Arif membeberkan, terdapat 51 kasus penggantian caleg, dimana 68,8 persen diantaranya adalah mengundurkan diri dan 11,8 persen lainnya diberhentikan partai.
Anggota yang mengundurkan diri, lanjut dia, sebagian besar dicalonkan dalam Pilkada Serentak 2024, yaitu 20 maju sebagai calon gubernur, 7 calon bupati, 2 calon walikota, serta 8 menjadi menteri.
Kemudian, kata dia, pada alasan ‘diberhentikan partai’, terdapat 6 kasus, yang mana paca caleg tersebut, diberhentikan dengan tidak disertai alasan yang jelas.
“Temuan ini menunjukkan bahwa kekuasaan partai politik atas anggotanya memiliki dampak yang besar dalam representasi parlemen,” ujar dia.
Padahal, Arif berpandangan, dalam konteks demokrasi, kekuatan penyeimbang berperan penting dalam peningkatan kualitasnya.
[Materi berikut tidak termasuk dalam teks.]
(* ===== verification/ProcTableLru.v ===== *)
(** * Least recently used

    What the eviction of [table.go] promises: the entry of a process that has just
    had an event stays in the table while at most [MaxEntries] GUIDs, its own
    included, are used.  An event uses the GUIDs of its process, of the parent the
    kernel reports and of the parent the event leaves with. *)

From Stdlib Require Import ZArith Lia.
From stdpp Require Import prelude list gmap relations.
From S2P Require Import Prelude Guid Event ProcTable ProcTableSpec ProcTableProps ProcTableThms.

Local Open Scope Z_scope.

(** The GUIDs an event uses; [ev'] is the event as [Handle] leaves it. *)
Definition used (cfg : Config) (ev ev' : Event) : gset (list byte) :=
  {[ev_guid cfg ev; ev_hdr cfg ev; Parent_GUID (Event_Parent ev')]}.

(** Calls that change the table, with the GUIDs they use; no sweep finds [g]
    expired. *)
Inductive uses (cfg : Config) (g : list byte) : gset (list byte) -> Table -> Table -> Prop :=
  | uses_nil t : uses cfg g ∅ t t
  | uses_Handle v1 v2 now ev S t t' : not_own_parent cfg ev ->
      uses cfg g S (Handle cfg v1 v2 now ev t).2 t' ->
      uses cfg g (used cfg ev (Handle cfg v1 v2 now ev t).1 ∪ S) t t'
  | uses_Sweep order now S t t' : order ≡ₚ map_to_list (t_entries t) ->
      (forall e, Lookup g t = Some e -> ~ expired (now - ExitTTL cfg) e) ->
      uses cfg g S (Sweep cfg order now t).2 t' -> uses cfg g S t t'.

(** ** On the list *)

Lemma guids_drop g l : guids (s_drop g l) = filter (fun x => x ≠ g) (guids l).
Proof.
  unfold s_drop, guids. induction l as [|e l IH]; [done|]. cbn [map]. rewrite !filter_cons, <- IH.
  by case_decide.
Qed.

Lemma guids_update e l : guids (map (fun x => if decide (Entry_GUID x = Entry_GUID e) then e else x) l) = guids l.
Proof.
  unfold guids. induction l as [|x l IH]; [done|]. cbn [map]. rewrite IH. by case_decide as E; [rewrite E|].
Qed.

(** What an event's calls do to the list of GUIDs is to move GUIDs of [S] to the
    front, and to put new ones there, dropping what no longer fits.  So they
    preserve what these two moves preserve. *)
Section moves.
Context (cfg : Config) (M : 1 <= MaxEntries cfg) (S : gset (list byte)) (K : list (list byte) -> Prop).
Hypothesis K_move : forall x l, x ∈ S -> x ∈ l -> K l -> K (x :: filter (fun y => y ≠ x) l).
Hypothesis K_push : forall x l, x ∈ S -> (x ∉ l) -> K l -> K (take (Z.to_nat (MaxEntries cfg)) (x :: l)).

Local Abbreviation holds s := (K (guids (s_list s))).

Lemma K_get g s : g ∈ S -> holds s -> holds (s_get g s).2.
Proof.
  intros H K0. unfold s_get. destruct (s_find g (s_list s)) as [e|] eqn:F; [|done].
  pose proof (s_find_elem _ _ _ F) as [Hin <-]. cbn [snd s_list guids map]. fold (guids (s_drop (Entry_GUID e) (s_list s))).
  rewrite guids_drop. apply K_move; [done | | done]. apply list_elem_of_fmap. by exists e.
Qed.

Lemma K_insert e s : Entry_GUID e ∈ S -> holds s -> s_find (Entry_GUID e) (s_list s) = None ->
  holds (s_insert cfg e s).
Proof.
  intros He K0 F%s_find_guids. cbn [s_insert s_list]. unfold guids. rewrite <- firstn_map. by apply K_push.
Qed.

Lemma K_update e s : holds s -> holds (s_update e s).
Proof. unfold s_update. cbn [s_list]. by rewrite guids_update. Qed.

Lemma K_parent v g pid st s : g ∈ S -> holds s -> holds (s_parent cfg v g pid st s).2.
Proof.
  intros H K0. unfold s_parent. pose proof (K_get g s H K0) as G. unfold s_get in *.
  destruct (s_find g (s_list s)) as [e|] eqn:F; [done|].
  destruct (Proc v) as [rd|]; [|done]. destruct (pid =? 0); [done|]. destruct (rd pid) as [info|]; [|done].
  destruct (negb _); [done|]. by apply K_insert.
Qed.

Lemma K_type v now ev guid hdr s : guid ∈ S -> hdr ∈ S -> (Event_Type ev = TypeFork -> guid ≠ hdr) ->
  holds s ->
  let '(o, s1) := s_get guid s in holds (s_handle_type cfg v now ev guid hdr o s1).2.
Proof.
  intros Hg Hh N K0. pose proof (K_get guid s Hg K0) as G. pose proof (s_get_fst guid s) as F.
  destruct (s_get guid s) as [[e|] s1] eqn:E; cbn [fst snd] in *; unfold s_handle_type.
  - destruct (Event_Type ev); try done; by apply K_update.
  - assert (s1 = s) as -> by (unfold s_get in E; destruct (s_find guid (s_list s)); congruence).
    destruct (Event_Type ev); [|specialize (N eq_refl)|done].
    + apply K_update. by apply K_insert.
    + pose proof (K_parent v hdr (Parent_PID (Event_Parent ev)) (Parent_StartTimeNs (Event_Parent ev)) s Hh G) as P.
      destruct (s_parent_others cfg M v hdr (Parent_PID (Event_Parent ev))
        (Parent_StartTimeNs (Event_Parent ev)) s guid N) as [Q | [Q _]]; rewrite <- ?F in Q;
      destruct (s_parent _ _ _ _ _ _) as [[p|] s3]; by apply K_insert.
Qed.

(** What follows once the event's entry is updated: the parent to report. *)
Lemma K_report v ev hdr o s :
  let '((pg, pp, ps), s1) := s_parent_id ev hdr o s in
  hdr ∈ S -> pg ∈ S -> holds s -> holds (s_parent cfg v pg pp ps s1).2.
Proof.
  unfold s_parent_id. destruct o as [e|]; [|by intros; apply K_parent]. case_decide; [|by intros; apply K_parent].
  pose proof (K_get (ParentGUID e) s) as G. pose proof (s_get_fst (ParentGUID e) s) as F.
  destruct (s_get (ParentGUID e) s) as [[p|] s1] eqn:E; cbn [fst snd] in *; intros Hh Hp K0.
  - apply K_parent; [done|]. apply G; [|done]. symmetry in F. by apply s_find_elem in F as [_ <-].
  - apply K_parent; [done|]. unfold s_get in E. destruct (s_find (ParentGUID e) (s_list s)); congruence.
Qed.
End moves.

(** [g] is in the list, and only GUIDs of [S] are before it. *)
Definition kept (S : gset (list byte)) (g : list byte) (l : list (list byte)) : Prop :=
  NoDup l /\ exists a b, l = a ++ g :: b /\ Forall (.∈ S) a.

Lemma kept_found S g l : kept S g (guids l) -> is_Some (s_find g l).
Proof.
  intros (_ & a & b & E & _). destruct (s_find g l) as [e|] eqn:F; [done|].
  apply s_find_guids in F. rewrite E in F. set_solver.
Qed.

Lemma kept_mono S S' g l : kept S g l -> S ⊆ S' -> kept S' g l.
Proof.
  intros (N & a & b & E & F) H. split; [done|]. exists a, b. split; [done|].
  eapply Forall_impl; [exact F | set_solver].
Qed.

Lemma nodup_move (x : list byte) l : NoDup l -> NoDup (x :: filter (fun y => y ≠ x) l).
Proof. intros N. apply NoDup_cons. rewrite list_elem_of_filter. split; [tauto | by apply NoDup_filter]. Qed.

Lemma nodup_push n (x : list byte) l : (x ∉ l) -> NoDup l -> NoDup (take n (x :: l)).
Proof. intros H N. apply (sublist_NoDup _ (x :: l)); [by apply NoDup_cons | apply sublist_take]. Qed.

Section kept.
Context (cfg : Config) (S : gset (list byte)) (g : list byte).
Hypothesis g_S : g ∈ S.
Hypothesis S_small : Z.of_nat (size S) <= MaxEntries cfg.

Lemma kept_move x l : x ∈ S -> x ∈ l -> kept S g l -> kept S g (x :: filter (fun y => y ≠ x) l).
Proof.
  intros Hx _ (N & a & b & E & F). split; [by apply nodup_move|]. destruct (decide (x = g)) as [-> | Hne].
  - by exists [], (filter (fun y => y ≠ g) l).
  - exists (x :: filter (fun y => y ≠ x) a), (filter (fun y => y ≠ x) b).
    rewrite E, filter_app, filter_cons_True by done. split; [done|].
    rewrite Forall_forall in *. intros y [-> | [_ Hy]%list_elem_of_filter]%elem_of_cons; auto.
Qed.

(** The [MaxEntries] first entries have [g]: the entries up to it are used ones. *)
Lemma kept_push x l : x ∈ S -> (x ∉ l) -> kept S g l -> kept S g (take (Z.to_nat (MaxEntries cfg)) (x :: l)).
Proof.
  intros Hx Hl (N & a & b & E & F). split; [by apply nodup_push|].
  assert (L : (length ((x :: a) ++ [g]) <= size S)%nat).
  { assert (N1 : NoDup ((x :: a) ++ [g])).
    { apply (sublist_NoDup _ (x :: l)); [by apply NoDup_cons|]. rewrite E. cbn. apply sublist_skip.
      apply sublist_app; [done|]. apply sublist_skip, sublist_nil_l. }
    rewrite <- (size_list_to_set (C := gset (list byte)) _ N1). apply subseteq_size. intros y.
    rewrite elem_of_list_to_set, elem_of_app, elem_of_cons, list_elem_of_singleton. rewrite Forall_forall in F.
    intros [[-> | H] | ->]; auto. }
  rewrite length_app in L. cbn in L.
  exists (x :: a), (take (Z.to_nat (MaxEntries cfg) - length (x :: a) - 1) b). split; [|by constructor].
  rewrite E. change (x :: a ++ g :: b) with ((x :: a) ++ g :: b). rewrite take_app, (take_ge (x :: a)) by (cbn; lia).
  f_equal. destruct (_ - length (x :: a))%nat eqn:X; [cbn in X; lia|]. cbn. by rewrite Nat.sub_0_r.
Qed.
End kept.

(** ** [Handle] *)

Lemma used_sub (cfg : Config) (ev ev' : Event) (S : gset (list byte)) : used cfg ev ev' ⊆ S ->
  ev_guid cfg ev ∈ S /\ ev_hdr cfg ev ∈ S /\ Parent_GUID (Event_Parent ev') ∈ S.
Proof. unfold used. set_solver. Qed.

Section handle.
Context (cfg : Config) (M : 1 <= MaxEntries cfg).

Lemma kept_Handle S g v1 v2 now ev s :
  not_own_parent cfg ev -> g ∈ S -> Z.of_nat (size S) <= MaxEntries cfg ->
  used cfg ev (s_Handle cfg v1 v2 now ev s).1 ⊆ S ->
  kept S g (guids (s_list s)) \/ g = ev_guid cfg ev /\ NoDup (guids (s_list s)) /\
    (Event_Type ev = TypeExit -> is_Some (s_find g (s_list s))) ->
  kept S g (guids (s_list (s_Handle cfg v1 v2 now ev s).2)).
Proof.
  intros N HgS Sm (Ug & Uh & U)%used_sub K. unfold s_Handle in *. fold (ev_guid cfg ev) (ev_hdr cfg ev) in *.
  set (ev0 := set_process_guid (ev_guid cfg ev) ev) in *.
  pose proof (s_type_front cfg M v1 now ev0 (ev_guid cfg ev) (ev_hdr cfg ev) s) as T.
  pose proof (fun K Km Kp => K_type cfg M S K Km Kp v1 now ev0 (ev_guid cfg ev) (ev_hdr cfg ev) s) as KT.
  destruct (s_get (ev_guid cfg ev) s) as [o s1].
  destruct (s_handle_type _ _ _ _ _ _ _ _) as [o2 s2]. cbn [snd] in KT. destruct T as (T1 & T2 & T3).
  set (ev1 := match o2 with Some _ => _ | None => _ end) in *.
  pose proof (K_report cfg S (kept S g) (kept_move S g) (kept_push cfg S g HgS Sm) v2 ev1 (ev_hdr cfg ev) o2 s2) as R.
  destruct (s_parent_id ev1 (ev_hdr cfg ev) o2 s2) as [[[pg pp] ps] s3].
  destruct (s_parent cfg v2 pg pp ps s3) as [p s4]. cbn [fst snd] in *.
  assert (Hpg : pg ∈ S) by by destruct p.
  apply R; [done | done |]. clear R.
  destruct K as [K | (-> & ND & X)].
  { apply KT; [apply kept_move | by apply kept_push | done | done | exact N | done]. }
  assert (ND2 : NoDup (guids (s_list s2))).
  { apply KT; [intros; by apply nodup_move | intros; by apply nodup_push | done | done | exact N | done]. }
  split; [done|]. destruct o2 as [e|].
  - destruct (T2 e eq_refl) as [Hh <-]. destruct (s_list s2) as [|x l]; [done|]. injection Hh as ->.
    by exists [], (guids l).
  - destruct (T3 eq_refl) as [_ F]. unfold updated_entry in T1. rewrite F in T1.
    change (Event_Type ev0) with (Event_Type ev) in T1. destruct (Event_Type ev); try done.
    destruct (X eq_refl) as [e F']. congruence.
Qed.
End handle.

Lemma guids_filter (P : Entry -> Prop) `{PD : !forall e, Decision (P e)} l :
  guids (filter P l) `sublist_of` guids l.
Proof.
  unfold guids. induction l as [|e l IH]; [done|]. rewrite filter_cons. cbn [map].
  case_decide; cbn [map]; by constructor.
Qed.

(** Filtering out other entries. *)
Lemma kept_filter S g (P : Entry -> Prop) `{PD : !forall e, Decision (P e)} l :
  kept S g (guids l) -> (forall e, s_find g l = Some e -> P e) -> kept S g (guids (filter P l)).
Proof.
  intros (N & a & b & E & F) H. split.
  { apply (sublist_NoDup _ (guids l)); [done | apply guids_filter]. }
  revert a E F N H. induction l as [|e l IH]; intros a E F N H; [by destruct a|].
  unfold guids in *. cbn [map] in *. apply NoDup_cons in N as [Ne N]. rewrite filter_cons.
  destruct a as [|x a]; injection E as E1 E.
  - cbn [s_find List.find] in H. rewrite bool_decide_true in H by done. rewrite decide_True by auto. cbn [map].
    exists [], (map Entry_GUID (filter P l)). by rewrite E1.
  - apply Forall_cons in F as [Fx F].
    assert (Hne : Entry_GUID e ≠ g). { intros Eg. apply Ne. rewrite Eg, E. set_solver. }
    cbn [s_find List.find] in H. rewrite bool_decide_false in H by done.
    destruct (IH a E F N H) as (a' & b' & E' & F'). case_decide as D; [|by exists a', b'].
    cbn [map]. exists (x :: a'), b'. rewrite E', E1. by split; [|constructor].
Qed.

(** ** The theorem *)

(** The calls keep [g] while the GUIDs used fit in the table. *)
Lemma kept_uses cfg S0 S g t t' : 1 <= MaxEntries cfg -> wf cfg t -> uses cfg g S0 t t' ->
  g ∈ S -> S0 ⊆ S -> Z.of_nat (size S) <= MaxEntries cfg ->
  kept S g (guids (abs_list t)) -> wf cfg t' /\ kept S g (guids (abs_list t')).
Proof.
  intros M W U Hg Sub Sm. revert W Sub. induction U as [t | v1 v2 now ev S1 t t' N U IH | order now S1 t t' O X U IH]; intros W Sub K; [done| |].
  - destruct (Handle_spec cfg M v1 v2 now ev t W N) as (t1 & E & E1 & W1). rewrite E in *. cbn [fst snd] in *.
    apply union_subseteq in Sub as [Sub1 Sub]. apply IH; [done | done |]. change (abs_list t1) with (s_list (abs t1)). rewrite <- E1.
    apply kept_Handle; [done..| by left].
  - pose proof (Sweep_refines cfg order now t W O) as R. destruct (Sweep cfg order now t) as [n t1].
    destruct R as [E W1]. cbn [snd] in *. apply IH; [done..|]. unfold s_Sweep in E. injection E as _ EL _.
    rewrite <- EL. apply kept_filter; [done|]. intros e Fe. apply X. by rewrite (Lookup_abs cfg).
Qed.

(** C15: Least recently used: after an event, the entry of its process stays in the
    table through any later events and sweeps, as long as the GUIDs used (by the
    event itself and since, those of the processes, of the kernel's parents and of
    the reported parents) number at most [MaxEntries] and no sweep finds the entry
    expired. *)
Theorem recently_used_kept cfg0 v1 v2 now ev S t t' :
  let cfg := (New cfg0).1 in
  let g := ev_guid cfg ev in
  reachable cfg0 t -> not_own_parent cfg ev ->
  (Event_Type ev = TypeExit -> is_Some (Lookup g t)) ->
  uses cfg g S (Handle cfg v1 v2 now ev t).2 t' ->
  Z.of_nat (size (used cfg ev (Handle cfg v1 v2 now ev t).1 ∪ S)) <= MaxEntries cfg ->
  is_Some (Lookup g t').
Proof.
  cbv zeta. intros [W _]%reachable_inv N X U Sm. pose proof (New_max cfg0) as M. set (cfg := (New cfg0).1) in *.
  destruct (Handle_spec cfg M v1 v2 now ev t W N) as (t1 & E & E1 & W1). rewrite E in *. cbn [fst snd] in *.
  set (U0 := used cfg ev (s_Handle cfg v1 v2 now ev (abs t)).1) in *.
  pose proof (used_sub cfg ev _ (U0 ∪ S) (union_subseteq_l _ _)) as [Hg _]. set (S' := U0 ∪ S) in *.
  destruct (kept_uses cfg S S' (ev_guid cfg ev) t1 t') as [W' K]; try done; [apply union_subseteq_r | |].
  - change (abs_list t1) with (s_list (abs t1)). rewrite <- E1.
    apply (kept_Handle cfg M); try done; [apply union_subseteq_l|]. right. split; [done|]. split; [apply wf_nodup_guids, W|].
    intros T. change (s_list (abs t)) with (abs_list t). rewrite <- (Lookup_abs cfg) by done. auto.
  - rewrite (Lookup_abs cfg) by done. by apply kept_found in K.
Qed.

Import ProcTableThms.Run.

Lemma recently_used_kept_witness :
  is_Some (Lookup (ev_guid cfg shell_exec) (Sweep cfg (map_to_list (t_entries t3)) (8 + 30000000000) t3).2).
Proof.
  apply (recently_used_kept cfg0 proc_view proc_view 5 shell_exec
    (used cfg child_fork (Handle cfg proc_view proc_view 6 child_fork t1).1 ∪
      (used cfg child_reparented_exit (Handle cfg proc_view proc_view 7 child_reparented_exit t2).1 ∪ ∅)) t0).
  - apply rtc_refl.
  - exact shell_exec_ok.
  - intros T. discriminate T.
  - apply uses_Handle; [intros _; exact child_not_parent|]. apply uses_Handle; [exact child_exit_ok|].
    eapply uses_Sweep; [reflexivity | | apply uses_nil].
    intros e E [X _]. apply X. assert (R : ExitedAt <$> Lookup (ev_guid cfg shell_exec) t3 = Some 0)
      by (vm_compute; reflexivity).
    change (Lookup (ev_guid cfg shell_exec) t3 = Some e) in E. rewrite E in R. by injection R.
  - vm_compute. discriminate.
Defined.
IPC berpendapat, bila melihat temuan-temuan tersebut, cara alternatif untuk menyeimbangkan kekuatan politik pemerintah, adalah dengan membuka kanal partisipasi publik, kebebasan berpendapat, dan kesediaan para anggota DPR untuk menerima dan mengolah aspirasi publik secara lebih transparan dan akuntabel. [amp]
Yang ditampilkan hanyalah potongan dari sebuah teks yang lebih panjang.